The city council shall, in addition to all other taxes
levied by the city, annually levy a tax equal to the amount of
the financial requirements of the fund which are payable by the
city. The tax, when levied, shall be extended upon the county
lists and shall be collected and enforced in the same manner as
other taxes levied by the city. If the city does not levy a tax
sufficient to meet the requirements of this subdivision, the
retirement board shall submit the tax levy statement directly to
the county auditor, who shall levy the tax. The tax, when
levied, shall be extended upon the county lists and shall be
collected and paid into the city treasury to the credit of the
retirement fund. Any amount to the credit of the retirement
fund shall constitute a special fund and shall be used only for
the payment of obligations authorized pursuant to this chapter.
Subd. 2. [CONTRIBUTIONS BY OR FOR CITY-OWNED PUBLIC
UTILITIES, IMPROVEMENTS, OR MUNICIPAL ACTIVITIES.] Contributions
by or for any city-owned public utility, improvement project and
other municipal activities supported in whole or in part by
revenues other than real estate taxes, any public corporation,
any employing unit of metropolitan government, special school
district No. 1 or Hennepin county, on account of any employee
covered by the fund shall be calculated as follows:
(a) a regular employer contribution of an amount equal to
the percentage rounded to the nearest two decimal places of the
salaries and wages of all employees of the employing unit
covered by the retirement fund which equals the difference
between the level normal cost plus administrative cost reported
in the annual actuarial valuation prepared by the
commission-retained actuary and the employee contributions
provided for in section 422A.10;
(b) an additional employer contribution of an amount equal
to the percent specified in section 353.27, subdivision 3a,
clause (a), multiplied by the salaries and wages of all
employees of the employing unit covered by the retirement fund;
(c) a proportional share of an additional employer
amortization contribution of an amount equal to $3,900,000
annually until the year June 30, 2017, based upon the share of
the fund's unfunded actuarial accrued liability attributed to
the employer as disclosed in the annual actuarial
valuation prepared by the commission-retained actuary.
The city council or any board or commission may, by proper
action, provide for the inclusion of the cost of the retirement
contributions for employees of any city-owned public utility or
for persons employed in any improvement project or other
municipal activity supported in whole or in part by revenues
other than taxes who are covered by the retirement fund in the
cost of operating the utility, improvement project or municipal
activity. The cost of retirement contributions for these
employees shall be determined by the retirement board and the
respective governing bodies having jurisdiction over the
financing of these operating costs.
The cost of the employer contributions on behalf of
employees of special school district No. 1 who are covered by
the retirement fund shall be the obligation of the school
district. The retirement board shall prepare an itemized
statement of the financial requirements of the fund payable by
the school district, which shall be submitted prior to September
15. Contributions by the school district shall be made at times
designated by the retirement board. The school district may
levy for its contribution to the retirement fund only to the
extent permitted pursuant to section 275.125, subdivision 6a.
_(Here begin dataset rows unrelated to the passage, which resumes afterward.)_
(** One turn of the loop reads septet [i] of the stream the octets carry. *)
Lemma unpack_step data septets bitOffset i s : packed septets bitOffset data -> 0 <= bitOffset -> septet s ->
  septets !! Z.to_nat i = Some s -> 0 <= i -> bitOffset + i * 7 + 7 <= 8 * len data ->
  let bitPos := bitOffset + i * 7 in
  let shift := bitPos mod 8 in
  (len data <=? bitPos / 8) = false /\
  (let! b := at_ data (bitPos / 8) in
   let value := Z.land (Z.shiftr b shift) 0x7f in
   if (1 <? shift) && (bitPos / 8 + 1 <? len data)
   then let! b' := at_ data (bitPos / 8 + 1) in Ok (E := error) (Z.lor value (Z.land (to_u8 (Z.shiftl b' (8 - shift))) 0x7f))
   else Ok value) = Ok s.
Proof.
  intros [Hb Hp] Ho Hs Hi Hi0 Hfit bitPos shift. pose proof (Z.div_mod bitPos 8 ltac:(lia)) as Hdm. pose proof (Z.mod_pos_bound bitPos 8 ltac:(lia)) as Hsh.
  fold shift in Hdm, Hsh. set (q := bitPos / 8) in *. assert (Hq : 0 <= q < len data) by lia. split; [lia|].
  assert (Hstream : forall k, 0 <= k < 7 -> stream_bit septets (7 * i + k) = Z.testbit s k).
  { intros k Hk. unfold stream_bit. replace (0 <=? 7 * i + k) with true by lia.
    replace ((7 * i + k) / 7) with i by (symmetry; rewrite Z.mul_comm; rewrite Z.div_add_l by lia; rewrite Z.div_small; lia).
    rewrite Hi. cbn. f_equal. rewrite Z.mul_comm, Z.add_comm, Z.mod_add by lia. by apply Z.mod_small. }
  destruct (lookup_lt_is_Some_2 data (Z.to_nat q)) as [b Hbq]; [unfold len in Hq; lia|].
  assert (at_ (E := error) data q = Ok b) as -> by (unfold at_; replace (q <? 0) with false by lia; by rewrite Hbq). cbn [bind].
  pose proof (Forall_lookup_1 _ _ _ _ Hb Hbq) as Hbok.
  assert (Hlow : forall k, 0 <= k < 7 -> k + shift < 8 -> Z.testbit (Z.land (Z.shiftr b shift) 0x7f) k = Z.testbit s k).
  { intros k Hk Hks. rewrite land_127_bit, Z.shiftr_spec by lia. rewrite (Hp _ _ (k + shift) Hbq), <- Hstream by lia. f_equal. lia. }
  assert (Hlow0 : forall k, 0 <= k < 7 -> 8 <= k + shift -> Z.testbit (Z.land (Z.shiftr b shift) 0x7f) k = false).
  { intros k Hk Hks. rewrite land_127_bit, Z.shiftr_spec by lia. apply (u8_testbit b); [exact Hbok|lia]. }
  destruct (_ && _) eqn:E.
  - apply andb_true_iff in E as [E1%Z.ltb_lt E2%Z.ltb_lt].
    destruct (lookup_lt_is_Some_2 data (Z.to_nat (q + 1))) as [b' Hbq']; [unfold len in E2; lia|].
    assert (at_ (E := error) data (q + 1) = Ok b') as -> by (unfold at_; replace (q + 1 <? 0) with false by lia; by rewrite Hbq'). cbn [bind].
    f_equal. apply septet_bits_inj; [apply lor_septet; apply land_127_septet|exact Hs|]. intros k Hk.
    rewrite Z.lor_spec. rewrite (land_127_bit (to_u8 _)) by done. unfold to_u8. change 256 with (2 ^ 8).
    rewrite Z.mod_pow2_bits_low, Z.shiftl_spec by lia. destruct (Z.lt_ge_cases (k + shift) 8) as [Hlt|Hge].
    + rewrite Hlow by done. rewrite (Z.testbit_neg_r b') by lia. by rewrite orb_false_r.
    + rewrite Hlow0 by done. cbn [orb]. rewrite (Hp _ _ (k - (8 - shift)) Hbq'), <- Hstream by lia. f_equal. lia.
  - f_equal. apply septet_bits_inj; [apply land_127_septet|exact Hs|]. intros k Hk. apply Hlow; [done|].
    apply andb_false_iff in E as [E%Z.ltb_ge|E%Z.ltb_ge]; lia.
Qed.
Lemma unpack_loop_spec n data septets bitOffset i : packed septets bitOffset data -> 0 <= bitOffset -> Forall septet septets ->
  0 <= i -> i + Z.of_nat n = len septets -> bitOffset + len septets * 7 <= 8 * len data ->
  unpack_loop n data i bitOffset = Ok (drop (Z.to_nat i) septets).
Proof.
  intros Hp Ho Hs. revert i. induction n as [|n IH]; intros i Hi Hn Hfit.
  - cbn [unpack_loop]. rewrite drop_ge; [done|unfold len in Hn; lia].
  - destruct (lookup_lt_is_Some_2 septets (Z.to_nat i)) as [s Hsi]; [unfold len in Hn; lia|].
    destruct (unpack_step data septets bitOffset i s Hp Ho) as [E1 E2]; [by eapply Forall_lookup_1|done|done|lia|]. cbv zeta in E1, E2.
    cbn [unpack_loop]. cbv zeta. rewrite E1. destruct (at_ data _) as [b| | |]; try done. cbn [bind] in E2 |- *. rewrite E2. cbn [bind].
    rewrite IH by lia. cbn [bind]. rewrite (drop_S septets s (Z.to_nat i)) by done. by replace (Z.to_nat (i + 1)) with (S (Z.to_nat i)) by lia.
Qed.
Lemma pack_unpack septets bitOffset out : Forall septet septets -> 0 <= bitOffset -> packSeptets septets bitOffset = Ok out ->
  unpackSeptets out (len septets) bitOffset = Ok septets.
Proof.
  intros Hs Ho Hout. destruct (packSeptets_spec septets bitOffset Hs Ho) as (out' & E & Hp & Hl). rewrite Hout in E. injection E as <-.
  unfold unpackSeptets. pose proof (len_nonneg septets). destruct (Z.leb_spec (len septets) 0) as [Hz|Hz].
  { by rewrite (len_zero septets) by lia. }
  rewrite (unpack_loop_spec _ _ septets) by (done || lia || (rewrite Hl; replace (len septets =? 0) with false by lia; Z.div_mod_to_equations; lia)). done.
Qed.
The cost of the employer contributions on behalf of
elective officers or other employees of Hennepin county who are
covered by the retirement fund pursuant to section 422A.09,
subdivision 3, clause (2), 422A.22, subdivision 2, or 488A.115,
or Laws 1973, chapter 380, section 3, Laws 1975, chapter 402,
section 2, or any other applicable law shall be the obligation
of Hennepin county. The retirement board shall prepare an
itemized statement of the financial requirements of the fund
payable by Hennepin county, which shall be submitted prior to
September 15. Contributions by Hennepin county shall be made at
times designated by the retirement board. Hennepin county may
levy for its contribution to the retirement fund.
Subd. 2a. [CONTRIBUTIONS BY METROPOLITAN AIRPORT
COMMISSION AND METROPOLITAN WASTE CONTROL COMMISSION.] The
metropolitan airport commission and the waste control commission
shall pay to the Minneapolis employees retirement fund annually
in installments as specified in subdivision 3 the share of the
additional support rate required for full amortization of the
unfunded actuarial accrued liabilities by the year June 30,
2017, that is attributable to airport commission or waste
control commission employees who are members of the fund. The
amount of the payment is shall be determined by utilizing the
most recent actuarial valuation, as calculated prepared by the
actuary for retained by the legislative commission on pensions
and retirement.
Subd. 3. [STATE CONTRIBUTIONS.] The state shall pay to the
Minneapolis employees retirement fund annually an amount equal
to the financial requirements of the Minneapolis employees
retirement fund reported by the actuary in the actuarial
valuation of the fund prepared by the commission-retained
actuary pursuant to section 356.215 for the most recent year but
based on a target date for full amortization of the
unfunded actuarial accrued liabilities by the year June 30,
2017, less the amount of employee contributions required
pursuant to section 422A.10, and the amount of employer
contributions required pursuant to subdivisions 1a, 2, and 2a.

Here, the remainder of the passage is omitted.